START Information supplied
(* ===== verification/Log.v ===== *)
(** * The Official Release Log

    [log_inv]: the entries of a project's log are numbered from 0 without gaps, every entry is the
    record of one enacted proposal, every enacted proposal has exactly one entry, and the stored
    count is the number of enacted proposals. *)
From stdpp Require Import prelude gmap vector.
From Stdlib Require Import Init.Byte.
From S2P Require Import Prelude Types Config Storage Pallet Chain Exec Effects.
#[local] Open Scope Z_scope.

Section Log.
Context {T : Config}.
Implicit Types (Ps : gmap ProposalId (Proposal AccountId)) (id : ProposalId)
  (p : Proposal AccountId) (pid : ProjectId) (i : Z) (e : ReleaseEntry)
  (RC : gmap ProjectId Z) (RL : gmap (ProjectId * Z) ReleaseEntry).

Definition count_in RC pid : Z := default 0 (RC !! pid).

(** One for every enacted proposal of [pid]. *)
Definition enacted_part pid (id : ProposalId) p : Z :=
  if decide (p_project_id p = pid /\ p_status p = Enacted) then 1 else 0.
Definition enacted_count pid Ps : Z := msum (enacted_part pid) Ps.

Record log_inv Ps RC RL : Prop := {
  lg_range pid i e : RL !! (pid, i) = Some e -> 0 <= i < count_in RC pid;
  lg_dense pid i : 0 <= i < count_in RC pid -> is_Some (RL !! (pid, i));
  lg_entry pid i e : RL !! (pid, i) = Some e ->
    exists p, Ps !! re_proposal_id e = Some p /\ p_status p = Enacted /\ p_project_id p = pid
      /\ e = release_entry (re_proposal_id e) p (re_enacted_at e);
  lg_enacted id p : Ps !! id = Some p -> p_status p = Enacted ->
    exists i e, RL !! (p_project_id p, i) = Some e /\ re_proposal_id e = id;
  lg_inj k k' e e' : RL !! k = Some e -> RL !! k' = Some e' ->
    re_proposal_id e = re_proposal_id e' -> k = k';
  lg_count pid : count_in RC pid = enacted_count pid Ps;
}.

Lemma enacted_part_range pid id p : 0 <= enacted_part pid id p <= 1.
Proof. unfold enacted_part. case_decide; lia. Qed.

Lemma enacted_part_open pid id p s : s <> Enacted -> enacted_part pid id (with_status p s) = 0.
Proof. intros Hs. unfold enacted_part. cbn. by rewrite decide_False by tauto. Qed.

(** While some proposal is not enacted, the log is shorter than the number of proposals. *)
Lemma count_lt_size Ps RC RL id p pid :
  log_inv Ps RC RL -> Ps !! id = Some p -> p_status p <> Enacted ->
  0 <= count_in RC pid < Z.of_nat (size Ps).
Proof.
  intros HI Hp Hs. rewrite (lg_count _ _ _ HI). unfold enacted_count. split.
  - apply msum_nonneg. intros k q _. apply enacted_part_range.
  - rewrite (msum_delete _ _ _ _ Hp).
    assert (enacted_part pid id p = 0) as ->.
    { unfold enacted_part. by rewrite decide_False by tauto. }
    pose proof (msum_size (enacted_part pid) (delete id Ps)
      (fun k q _ => proj2 (enacted_part_range pid k q))).
    pose proof (map_size_insert_None id p (delete id Ps) (lookup_delete_eq _ _)) as E.
    rewrite insert_delete_id in E by done. lia.
Qed.

Lemma log_initial : log_inv ∅ ∅ ∅.
Proof.
  split; intros *; unfold count_in, enacted_count; rewrite ?lookup_empty; try done.
  cbn. lia.
Qed.

Lemma log_submit Ps RC RL id p :
  Ps !! id = None -> p_status p = Voting -> log_inv Ps RC RL -> log_inv (<[id := p]> Ps) RC RL.
Proof.
  intros Hid Hp []. split; try done.
  - intros pid i e (q & Hq & ?)%lg_entry0. exists q.
    rewrite lookup_insert_ne; [done|]. intros E. by rewrite <- E, Hid in Hq.
  - intros id' q [[-> ->]|[? Hq]]%lookup_insert_Some Hs; [congruence | by eapply lg_enacted0].
  - intros pid. rewrite lg_count0. unfold enacted_count. rewrite msum_insert by done.
    unfold enacted_part at 2. rewrite decide_False by (rewrite Hp; by intros [_ ?]). lia.
Qed.

(** A change between two statuses that are not [Enacted]. *)
Lemma log_status Ps RC RL id p s :
  Ps !! id = Some p -> p_status p <> Enacted -> s <> Enacted ->
  log_inv Ps RC RL -> log_inv (<[id := with_status p s]> Ps) RC RL.
Proof.
  intros Hp Hold Hs []. split; try done.
  - intros pid i e (q & Hq & Hst & ?)%lg_entry0. exists q. rewrite lookup_insert_ne; [done|].
    intros E. rewrite <- E, Hp in Hq. by injection Hq as <-.
  - intros id' q [[-> <-]|[? Hq]]%lookup_insert_Some Hst; [done | by eapply lg_enacted0].
  - intros pid. rewrite lg_count0. unfold enacted_count. rewrite (msum_update _ _ _ _ _ Hp).
    rewrite enacted_part_open by done. unfold enacted_part at 3. rewrite decide_False by tauto. lia.
Qed.

Lemma count_in_insert RC pid x pid' :
  count_in (<[pid := x]> RC) pid' = if decide (pid' = pid) then x else count_in RC pid'.
Proof. unfold count_in. rewrite lookup_insert. repeat case_decide; by subst. Qed.

(** Publishing an entry at the end of the log. *)
Lemma log_publish Ps RC RL id p now :
  Ps !! id = Some p -> p_status p <> Enacted -> Z.of_nat (size Ps) <= u32_max ->
  log_inv Ps RC RL ->
  log_inv (<[id := with_status p Enacted]> Ps)
    (<[p_project_id p := saturating_add u32_max (count_in RC (p_project_id p)) 1]> RC)
    (<[(p_project_id p, count_in RC (p_project_id p)) := release_entry id p now]> RL).
Proof.
  intros Hp Hs Hsize HI. set (pid := p_project_id p).
  pose proof (count_lt_size _ _ _ _ _ pid HI Hp Hs) as Hc.
  rewrite saturating_add_exact by lia.
  assert (Hnew : forall k e, RL !! k = Some e -> re_proposal_id e <> id).
  { intros [pid' i] e (q & Hq & Hst & _)%(lg_entry _ _ _ HI) E. rewrite E, Hp in Hq.
    by injection Hq as <-. }
  destruct HI as [Hrange Hdense Hentry Henacted Hinj Hcount]. split.
  - intros pid' i e. rewrite count_in_insert.
    intros [[[= <- <-] _]|[Hne He]]%lookup_insert_Some; [rewrite decide_True by done; lia|].
    pose proof (Hrange _ _ _ He). case_decide; [subst pid'; lia | done].
  - intros pid' i Hi. apply lookup_insert_is_Some'. rewrite count_in_insert in Hi.
    case_decide; [subst pid' | right; by apply Hdense].
    destruct (decide (i = count_in RC pid)) as [->|]; [by left|]. right. apply Hdense. lia.
  - intros pid' i e [[[= <- <-] <-]|[Hne He]]%lookup_insert_Some.
    + exists (with_status p Enacted). cbn. by rewrite lookup_insert_eq.
    + destruct (Hentry _ _ _ He) as (q & Hq & ?). exists q.
      rewrite lookup_insert_ne; [done | symmetry; by eapply Hnew].
  - intros id' q [[-> <-]|[? Hq]]%lookup_insert_Some Hst; cbn.
    + exists (count_in RC pid), (release_entry id' p now). by rewrite lookup_insert_eq.
    + destruct (Henacted _ _ Hq Hst) as (i & e & He & Hid). exists i, e. split; [|done].
      rewrite lookup_insert_ne; [done|]. intros [= E1 E2].
      pose proof (Hrange _ _ _ He). unfold pid in *. rewrite <- E1 in *. lia.
  - intros k k' e e' [[<- <-]|[? He]]%lookup_insert_Some [[<- <-]|[? He']]%lookup_insert_Some E;
      cbn in E; [done | by destruct (Hnew _ _ He') | by destruct (Hnew _ _ He) | by eapply Hinj].
  - intros pid'. rewrite count_in_insert. unfold enacted_count.
    rewrite (msum_update _ _ _ _ _ Hp). fold (enacted_count pid' Ps). rewrite <- Hcount.
    unfold enacted_part. cbn. fold pid. repeat case_decide; subst; naive_solver lia.
Qed.
End Log.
END Information supplied
Send back an exact copy of only the lines from the line with "lg_range pid i" up to and including the line with "rewrite lookup_insert_ne; [done|]. intros E." in the data above.

» Your response
  lg_range pid i e : RL !! (pid, i) = Some e -> 0 <= i < count_in RC pid;
  lg_dense pid i : 0 <= i < count_in RC pid -> is_Some (RL !! (pid, i));
  lg_entry pid i e : RL !! (pid, i) = Some e ->
    exists p, Ps !! re_proposal_id e = Some p /\ p_status p = Enacted /\ p_project_id p = pid
      /\ e = release_entry (re_proposal_id e) p (re_enacted_at e);
  lg_enacted id p : Ps !! id = Some p -> p_status p = Enacted ->
    exists i e, RL !! (p_project_id p, i) = Some e /\ re_proposal_id e = id;
  lg_inj k k' e e' : RL !! k = Some e -> RL !! k' = Some e' ->
    re_proposal_id e = re_proposal_id e' -> k = k';
  lg_count pid : count_in RC pid = enacted_count pid Ps;
}.

Lemma enacted_part_range pid id p : 0 <= enacted_part pid id p <= 1.
Proof. unfold enacted_part. case_decide; lia. Qed.

Lemma enacted_part_open pid id p s : s <> Enacted -> enacted_part pid id (with_status p s) = 0.
Proof. intros Hs. unfold enacted_part. cbn. by rewrite decide_False by tauto. Qed.

(** While some proposal is not enacted, the log is shorter than the number of proposals. *)
Lemma count_lt_size Ps RC RL id p pid :
  log_inv Ps RC RL -> Ps !! id = Some p -> p_status p <> Enacted ->
  0 <= count_in RC pid < Z.of_nat (size Ps).
Proof.
  intros HI Hp Hs. rewrite (lg_count _ _ _ HI). unfold enacted_count. split.
  - apply msum_nonneg. intros k q _. apply enacted_part_range.
  - rewrite (msum_delete _ _ _ _ Hp).
    assert (enacted_part pid id p = 0) as ->.
    { unfold enacted_part. by rewrite decide_False by tauto. }
    pose proof (msum_size (enacted_part pid) (delete id Ps)
      (fun k q _ => proj2 (enacted_part_range pid k q))).
    pose proof (map_size_insert_None id p (delete id Ps) (lookup_delete_eq _ _)) as E.
    rewrite insert_delete_id in E by done. lia.
Qed.

Lemma log_initial : log_inv ∅ ∅ ∅.
Proof.
  split; intros *; unfold count_in, enacted_count; rewrite ?lookup_empty; try done.
  cbn. lia.
Qed.

Lemma log_submit Ps RC RL id p :
  Ps !! id = None -> p_status p = Voting -> log_inv Ps RC RL -> log_inv (<[id := p]> Ps) RC RL.
Proof.
  intros Hid Hp []. split; try done.
  - intros pid i e (q & Hq & ?)%lg_entry0. exists q.
    rewrite lookup_insert_ne; [done|]. intros E. by rewrite <- E, Hid in Hq.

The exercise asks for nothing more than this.